(** Shift down, [a], shift up, [b], then three reads. *)
Lemma keyboard_refines_queue_witness :
  kexec [Scan 0x2A; Scan 0x1E; Scan 0xAA; Scan 0x30; Getch; Getch; Getch] kbd_init =
    Ok [AScan (Some (Scanned 0 None)); AScan (Some (Scanned 65 (Some 65))); AScan (Some (Scanned 0 None));
        AScan (Some (Scanned 98 (Some 98))); AGet (Some 65); AGet (Some 98); AGet None].
Proof.
  rewrite (keyboard_refines_queue [Scan 0x2A; Scan 0x1E; Scan 0xAA; Scan 0x30; Getch; Getch; Getch]).
  - vm_compute. reflexivity.
  - repeat (constructor; [simpl; first [lia|exact I]|]). constructor.
Defined.
(* ===== verification/Support.v ===== *)
(** * Kernel support (kernel/lib/klib.cpp, langsupport.cpp, include/lib/lock.h)

    Panics and assertions, which print through [Printf] and stop the machine;
    the hooks the compiler calls for static locals, [new] and [delete]; and
    [lock_guard], the scope that holds a mutex. *)

From Stdlib Require Import String.
From S2P Require Import Prelude LinkedList Dll Heap Memory Proc Console Printf Locks.
From stdpp Require Import gmap list.
#[local] Open Scope Z_scope.

(** ** Panics and assertions *)

(** Whether the machine was halted, and the screen it shows. *)
Inductive kept : Type := Halted (c : console) | Goes_on (c : console).

Definition kpanic (msg file : list Z) (line : Z) (c : console) : outcome kept :=
  match printf (text "KPANIC at %s:%d: %s") [VStr file; VWord line; VStr msg] c with
  | Stop e => Stop e
  | Ok (_, _, c) => Ok (Halted c)
  end.

Definition kassert (sexp file : list Z) (line : Z) (halt : bool) (c : console) : outcome kept :=
  match printf (text "KERNEL: %s:%d: Assertion `%s' failed.") [VStr file; VWord line; VStr sexp] c with
  | Stop e => Stop e
  | Ok (_, _, c) =>
    if halt then match puts (text " System halt.") c with Stop e => Stop e | Ok c => Ok (Halted c) end
    else match put 10 c with Stop e => Stop e | Ok c => Ok (Goes_on c) end
  end.

Definition ASSERT (e : bool) (sexp file : list Z) (line : Z) (c : console) : outcome kept :=
  if e then Ok (Goes_on c) else kassert sexp file line false c.
Definition ASSERTH (e : bool) (sexp file : list Z) (line : Z) (c : console) : outcome kept :=
  if e then Ok (Goes_on c) else kassert sexp file line true c.

(** [abort], and the hooks that only panic; [__FILE__] is a parameter. *)
Definition c_abort (file : list Z) (line : Z) : console -> outcome kept := kpanic (text "abort called") file line.
Definition cxa_pure_virtual (file : list Z) (line : Z) : console -> outcome kept :=
  kpanic (text "pure virutal function called") file line.
Definition stack_chk_fail (file : list Z) (line : Z) : console -> outcome kept := kpanic (text "stack blew up") file line.
Definition throw_bad_function_call (file : list Z) (line : Z) : console -> outcome kept :=
  kpanic (text "bad function call") file line.

(** A C string, and a line number in decimal. *)
Definition cstring (s : list Z) : Prop := Forall (fun ch => ch <> 0) s.
Definition decimal (n : Z) : list Z := number_digits n 10 SIGN.

Lemma decimal_number n : 0 <= n < 2 ^ 31 -> number (i32 n) 10 (-1) (-1) SIGN = decimal n.
Proof.
  intros Hn. replace (i32 n) with n by (unfold i32, to_signed; rewrite wrap_small by lia; by rewrite (proj2 (Z.ltb_lt _ _)) by lia).
  rewrite number_in_field by lia. unfold sign_of. rewrite (proj2 (Z.ltb_ge n 0)) by lia. unfold in_field, pad. cbn -[number_digits Z.sub Z.of_nat Z.to_nat].
  fold (decimal n). rewrite !(Z2Nat.nonpos _ : _ <= 0 -> Z.to_nat _ = 0%nat) by lia. done.
Qed.

Lemma tmp_loop_chars fuel n : Forall (fun ch => ch <> 0) (tmp_loop fuel (alphabet false) n 10).
Proof.
  revert n. induction fuel as [|fuel IH]; intros n; cbn [tmp_loop]; [constructor|]. destruct (n =? 0); [constructor|]. constructor; [|apply IH].
  pose proof (Z.mod_pos_bound n 10 ltac:(lia)) as Hm. pose proof (alphabet_value false (n mod 10) ltac:(lia)) as Ha.
  intros E. rewrite E in Ha. unfold digit_value in Ha. cbn in Ha. lia.
Qed.
Lemma decimal_chars n : cstring (decimal n).
Proof.
  unfold decimal, number_digits, cstring. cbv zeta. destruct (_ =? 0); [by repeat constructor|]. apply Forall_rev, tmp_loop_chars.
Qed.

Lemma put_str_plain s : put_str 0 (-1) (-1) s = s.
Proof.
  unfold put_str. change (has LEFT 0) with false. change (-1 <? 0) with true. cbn [orb]. rewrite Nat2Z.id, firstn_all. unfold pad.
  rewrite !(Z2Nat.nonpos _ : _ <= 0 -> Z.to_nat _ = 0%nat) by lia. cbn. by rewrite app_nil_r.
Qed.

Definition panic_text (msg file : list Z) (line : Z) : list Z :=
  text "KPANIC at " ++ file ++ text ":" ++ decimal line ++ text ": " ++ msg.
Definition assert_text (sexp file : list Z) (line : Z) : list Z :=
  text "KERNEL: " ++ file ++ text ":" ++ decimal line ++ text ": Assertion `" ++ sexp ++ text "' failed.".

Lemma render_plain k c r args n w st : c <> 37 -> render k r args (i32 (n + 1)) = Ok (Rendered w st) ->
  render (S k) (c :: r) args n = Ok (Rendered (c :: w) st).
Proof. intros Hc E. cbn [render]. rewrite (proj2 (Z.eqb_neq _ _) Hc). cbn [negb]. by rewrite E. Qed.

Lemma render_str k r s args n w st : render k r args (i32 (n + Z.of_nat (length s))) = Ok (Rendered w st) ->
  render (S k) (37 :: 115 :: r) (VStr s :: args) n = Ok (Rendered (s ++ w) st).
Proof. intros E. cbn -[put_str]. rewrite put_str_plain. by rewrite E. Qed.

Lemma render_dec k r v args n w st : 0 <= v < 2 ^ 31 -> render k r args (i32 (n + Z.of_nat (length (decimal v)))) = Ok (Rendered w st) ->
  render (S k) (37 :: 100 :: r) (VWord v :: args) n = Ok (Rendered (decimal v ++ w) st).
Proof. intros Hw E. cbn -[number]. rewrite decimal_number by done. by rewrite E. Qed.

Ltac run_format :=
  match goal with |- context [text ?s] => let v := eval vm_compute in (text s) in change (text s) with v end;
  cbn [length]; eexists; split;
  [repeat lazymatch goal with
   | |- render _ (37 :: 115 :: _) _ _ = _ => apply render_str
   | |- render _ (37 :: 100 :: _) _ _ = _ => apply render_dec; [assumption|]
   | |- render _ (_ :: _) _ _ = _ => apply render_plain; [discriminate|]
   | |- render _ [] _ _ = _ => reflexivity
   end|].

Lemma render_panic msg file line : 0 <= line < 2 ^ 31 ->
  let fmt := text "KPANIC at %s:%d: %s" in
  exists x, render (S (length fmt)) fmt [VStr file; VWord line; VStr msg] 0 = Ok x /\ chars x = panic_text msg file line.
Proof. intros Hl fmt. unfold fmt. run_format. cbn [chars]. unfold panic_text. cbn. by rewrite app_nil_r. Qed.

Lemma render_assert sexp file line : 0 <= line < 2 ^ 31 ->
  let fmt := text "KERNEL: %s:%d: Assertion `%s' failed." in
  exists x, render (S (length fmt)) fmt [VStr file; VWord line; VStr sexp] 0 = Ok x /\ chars x = assert_text sexp file line.
Proof. intros Hl fmt. unfold fmt. run_format. cbn [chars]. unfold assert_text. cbn. by repeat (rewrite <- app_assoc; cbn). Qed.

Section messages.
Context (s file : list Z) (line : Z) (c : console).
Hypotheses (Hs : cstring s) (Hf : cstring file) (Hl : 0 <= line < 2 ^ 31).

Lemma message_chars : cstring (panic_text s file line) /\ cstring (assert_text s file line).
Proof.
  unfold panic_text, assert_text, cstring in *. rewrite !Forall_app. pose proof (decimal_chars line).
  split; split_and!; try done; by repeat constructor.
Qed.

(** A panic shows where it happened and why, and the machine stops. *)
Theorem kpanic_shows : (length (panic_text s file line) <= 1023)%nat ->
  kpanic s file line c = match puts (panic_text s file line) c with Stop e => Stop e | Ok c => Ok (Halted c) end.
Proof.
  intros Hn. destruct (render_panic s file line Hl) as (x & E & Hx). unfold kpanic. rewrite (printf_render _ _ _ _ E); rewrite Hx.
  - rewrite lossy_short by done. by destruct (puts _ c).
  - apply message_chars.
Qed.

(** A failed assertion shows itself; it stops the machine only when it is asked
    to, and otherwise the program goes on on a new line. *)
Theorem kassert_shows halt : (length (assert_text s file line) <= 1023)%nat ->
  kassert s file line halt c =
  match puts (assert_text s file line ++ (if halt then text " System halt." else [10])) c with
  | Stop e => Stop e
  | Ok c => Ok (if halt then Halted c else Goes_on c)
  end.
Proof.
  intros Hn. destruct (render_assert s file line Hl) as (x & E & Hx). unfold kassert. rewrite (printf_render _ _ _ _ E); rewrite Hx.
  - rewrite lossy_short, puts_app by done. destruct (puts _ c) as [c1|]; [|done]. destruct halt; [by destruct (puts _ c1)|].
    cbn [puts]. by destruct (put 10 c1).
  - apply message_chars.
Qed.
End messages.


(** ** Static locals *)

(** A guard is 64 bits wide; only its first byte is used. *)
Definition cxa_guard_acquire (g : Z) : Z := if Z.land g 255 =? 0 then 1 else 0.
Definition cxa_guard_release (g : Z) : Z := Z.lor (Z.land g (Z.lnot 255)) 1.
Definition cxa_guard_abort (g : Z) : Z := g.

(** What the compiler emits where control passes the declaration of a static
    local (the C++ ABI): the initialiser runs between [acquire] and
    [release].  [n] passes, with the number of times it ran. *)
Fixpoint passes (n : nat) (g : Z) : Z * nat :=
  match n with
  | O => (g, O)
  | S k =>
    if cxa_guard_acquire g =? 0 then passes k g
    else let '(g, m) := passes k (cxa_guard_release g) in (g, S m)
  end.

Lemma released_byte g : Z.land (cxa_guard_release g) 255 = 1.
Proof.
  unfold cxa_guard_release. rewrite Z.land_lor_distr_l, <- Z.land_assoc, (Z.land_comm (Z.lnot 255)), Z.land_lnot_diag, Z.land_0_r. reflexivity.
Qed.

Lemma passes_after n g : Z.land g 255 <> 0 -> passes n g = (g, O).
Proof.
  intros Hg. induction n as [|n IH]; [done|]. cbn [passes]. unfold cxa_guard_acquire. rewrite (proj2 (Z.eqb_neq _ _) Hg). exact IH.
Qed.

(** However often control passes, a static local is initialised exactly once,
    and the other bytes of the guard are left alone. *)
Theorem static_initialised_once n g : Z.land g 255 = 0 -> passes (S n) g = (Z.lor g 1, 1%nat).
Proof.
  intros Hg. cbn [passes]. unfold cxa_guard_acquire. rewrite Hg. change (0 =? 0) with true. change (1 =? 0) with false. cbv iota.
  assert (Hr : Z.land (cxa_guard_release g) 255 <> 0) by (rewrite released_byte; lia). rewrite (passes_after n _ Hr).
  f_equal. unfold cxa_guard_release. f_equal.
  apply Z.bits_inj'. intros i Hi. rewrite Z.land_spec, Z.lnot_spec by done.
  assert (Hb : Z.testbit (Z.land g 255) i = false) by (by rewrite Hg, Z.bits_0). rewrite Z.land_spec in Hb.
  destruct (Z.testbit g i), (Z.testbit 255 i); done.
Qed.

Definition stack_chk_guard_setup : Z := 0x42afde69.

(** ** [new] and [delete] *)

Section operators.
Variable junk : link nptr.
Variable kernel_page : Z -> option Z.

Definition operator_new (size : Z) : M kmem Z := malloc junk kernel_page size.
Definition operator_delete (p : Z) : M kmem unit := c_free p.
End operators.

(** ** [lock_guard] *)

(** The constructor calls [lock] and drops its result; the destructor does the
    same with [unlock]. *)
Definition forget (p : progress) : progress := match p with Done _ => Done (Val 0) | _ => p end.
Definition guard_enter (t : Z) (m : mutex) : progress * mutex := let '(p, m) := mutex_lock t m in (forget p, m).
Definition guard_woken (t : Z) (interrupted : bool) (m : mutex) : progress * mutex :=
  let '(p, m) := mutex_resume t interrupted m in (forget p, m).
Definition guard_adopt (t : Z) (m : mutex) : progress * mutex := (Done (Val 0), m).
Definition guard_leave (t : Z) (m : mutex) : progress * mutex := let '(p, m) := mutex_unlock t m in (forget p, m).

(** A scope on a free mutex: the process owns it inside and it is free again
    afterwards. *)
Theorem guard_scoped t ws : t <> 0 ->
  exists m, guard_enter t (Mutex false 0 ws) = (Done (Val 0), m) /\ m_owner m = t /\
    guard_leave t m = (Done (Val 0), Mutex false 0 ws).
Proof.
  intros Ht. exists (Mutex false t ws). split; [done|]. split; [done|]. unfold guard_leave, mutex_unlock. cbn. by rewrite Z.eqb_refl.
Qed.

(** An interrupted wait enters the scope all the same: the body runs although
    another process owns the mutex, and the destructor never returns, because
    the spinlock was left taken. *)
Theorem guard_enters_unowned t u ws : u <> 0 -> u <> t ->
  exists m, guard_woken t true (Mutex false u ws) = (Done (Val 0), m) /\ m_owner m = u /\
    forall n, Nat.iter n (fun pm => guard_leave t pm.2) (Spins, m) = (Spins, m).
Proof.
  intros Hu Ht. exists (Mutex true u ws). split; [done|]. split; [done|]. intros n. induction n as [|n IH]; [done|]. by rewrite Nat.iter_succ, IH.
Qed.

= = = =

Return the material exactly as it stands above, but only from its first line to the line containing "Ok [AScan (Some", both ends included.

> **Exercise answer**:
(** Shift down, [a], shift up, [b], then three reads. *)
Lemma keyboard_refines_queue_witness :
  kexec [Scan 0x2A; Scan 0x1E; Scan 0xAA; Scan 0x30; Getch; Getch; Getch] kbd_init =
    Ok [AScan (Some (Scanned 0 None)); AScan (Some (Scanned 65 (Some 65))); AScan (Some (Scanned 0 None));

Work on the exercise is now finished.